(** [trace os w ins outs w']: the calls [os] take [w] to [w']; [ins] and [outs]
    are the tasks that entered and left on the way, in order. *)

Inductive trace : list Op -> World -> list loc -> list loc -> World -> Prop :=
| trace_nil w : trace [] w [] [] w
| trace_cons o os w ins outs w' :
    opOk o w -> trace os (opStep o w) ins outs w' ->
    trace (o :: os) w (opIn o ++ ins) (opOut o w ++ outs) w'.

#[export] Instance opOk_dec o w : Decision (opOk o w).
Proof. destruct o; simpl; apply _. Defined.

(** The trace that a sequence of calls makes, if each call may be made. *)

Fixpoint runOps (os : list Op) (w : World) : option (list loc * list loc * World) :=
  match os with
  | [] => Some ([], [], w)
  | o :: os =>
      if decide (opOk o w) then
        '(ins, outs, w') ← runOps os (opStep o w);
        Some (opIn o ++ ins, opOut o w ++ outs, w')
      else None
  end.

Lemma runOps_trace os w ins outs w' : runOps os w = Some (ins, outs, w') -> trace os w ins outs w'.
Proof.
  revert w ins outs. induction os as [|o os IH]; intros w ins outs; simpl.
  { intros [= <- <- <-]. constructor. }
  case_decide; [|done]. intros ([[ins0 outs0] w0] & E & [= <- <- <-])%bind_Some.
  constructor; [done|]. by apply IH.
Qed.

Lemma receive_conserves w : conserves w (default w (receiveNotify w)).
Proof.
  unfold receiveNotify. destruct (notify (sched w)); [|apply conserves_refl]. cbn [default from_option id].
  apply conserves_intro; unfold pool, flight; world; [reflexivity|done|by intros []..].
Qed.

(** Every call but [Enqueue] and [Complete] keeps the pool. *)

Lemma opStep_conserves o w :
  opOk o w -> match o with OpEnqueue _ | OpComplete _ _ _ _ => True | _ => conserves w (opStep o w) end.
Proof.
  destruct o; simpl; intros Ho; try exact I.
  - apply Dequeue_conserves.
  - apply withTask_conserves. intros. apply call_sameKey.
  - apply SchedFail_conserves.
  - by apply RequeueFromWorker_conserves.
  - apply ProcessRetries_conserves.
  - by apply CheckTimeouts_conserves.
  - apply SchedRetryFromDLQ_conserves.
  - apply withTask_conserves, release_sameKey.
  - apply Notify_conserves.
  - apply receive_conserves.
Qed.

Lemma opStep_inv o w :
  opOk o w -> entersFresh o w -> Inv w ->
  Inv (opStep o w) /\ opIn o ++ pool w ≡ₚ opOut o w ++ pool (opStep o w).
Proof.
  intros Ho Hfresh HI. pose proof (opStep_conserves o w Ho) as Hc.
  destruct o; try (destruct (Hc HI) as (? & _ & Hp); split; [done|by rewrite Hp]); simpl.
  - destruct (Enqueue_inv t w HI Hfresh) as [? Hp]. split; [done|by rewrite Hp].
  - destruct (inFlight (sched w) !! id) as [t|] eqn:E; simpl.
    + destruct (SchedComplete_inv now id out code w t) as (? & _ & Hp); [done..|]. done.
    + by rewrite SchedComplete_unknown.
Qed.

▸ Assignment
Restate the material above word for word, leaving nothing out.

▸ Exercise result
(** [trace os w ins outs w']: the calls [os] take [w] to [w']; [ins] and [outs]
    are the tasks that entered and left on the way, in order. *)

Inductive trace : list Op -> World -> list loc -> list loc -> World -> Prop :=
| trace_nil w : trace [] w [] [] w
| trace_cons o os w ins outs w' :
    opOk o w -> trace os (opStep o w) ins outs w' ->
    trace (o :: os) w (opIn o ++ ins) (opOut o w ++ outs) w'.

#[export] Instance opOk_dec o w : Decision (opOk o w).
Proof. destruct o; simpl; apply _. Defined.

(** The trace that a sequence of calls makes, if each call may be made. *)

Fixpoint runOps (os : list Op) (w : World) : option (list loc * list loc * World) :=
  match os with
  | [] => Some ([], [], w)
  | o :: os =>
      if decide (opOk o w) then
        '(ins, outs, w') ← runOps os (opStep o w);
        Some (opIn o ++ ins, opOut o w ++ outs, w')
      else None
  end.

Lemma runOps_trace os w ins outs w' : runOps os w = Some (ins, outs, w') -> trace os w ins outs w'.
Proof.
  revert w ins outs. induction os as [|o os IH]; intros w ins outs; simpl.
  { intros [= <- <- <-]. constructor. }
  case_decide; [|done]. intros ([[ins0 outs0] w0] & E & [= <- <- <-])%bind_Some.
  constructor; [done|]. by apply IH.
Qed.

Lemma receive_conserves w : conserves w (default w (receiveNotify w)).
Proof.
  unfold receiveNotify. destruct (notify (sched w)); [|apply conserves_refl]. cbn [default from_option id].
  apply conserves_intro; unfold pool, flight; world; [reflexivity|done|by intros []..].
Qed.

(** Every call but [Enqueue] and [Complete] keeps the pool. *)

Lemma opStep_conserves o w :
  opOk o w -> match o with OpEnqueue _ | OpComplete _ _ _ _ => True | _ => conserves w (opStep o w) end.
Proof.
  destruct o; simpl; intros Ho; try exact I.
  - apply Dequeue_conserves.
  - apply withTask_conserves. intros. apply call_sameKey.
  - apply SchedFail_conserves.
  - by apply RequeueFromWorker_conserves.
  - apply ProcessRetries_conserves.
  - by apply CheckTimeouts_conserves.
  - apply SchedRetryFromDLQ_conserves.
  - apply withTask_conserves, release_sameKey.
  - apply Notify_conserves.
  - apply receive_conserves.
Qed.

Lemma opStep_inv o w :
  opOk o w -> entersFresh o w -> Inv w ->
  Inv (opStep o w) /\ opIn o ++ pool w ≡ₚ opOut o w ++ pool (opStep o w).
Proof.
  intros Ho Hfresh HI. pose proof (opStep_conserves o w Ho) as Hc.
  destruct o; try (destruct (Hc HI) as (? & _ & Hp); split; [done|by rewrite Hp]); simpl.
  - destruct (Enqueue_inv t w HI Hfresh) as [? Hp]. split; [done|by rewrite Hp].
  - destruct (inFlight (sched w) !! id) as [t|] eqn:E; simpl.
    + destruct (SchedComplete_inv now id out code w t) as (? & _ & Hp); [done..|]. done.
    + by rewrite SchedComplete_unknown.
Qed.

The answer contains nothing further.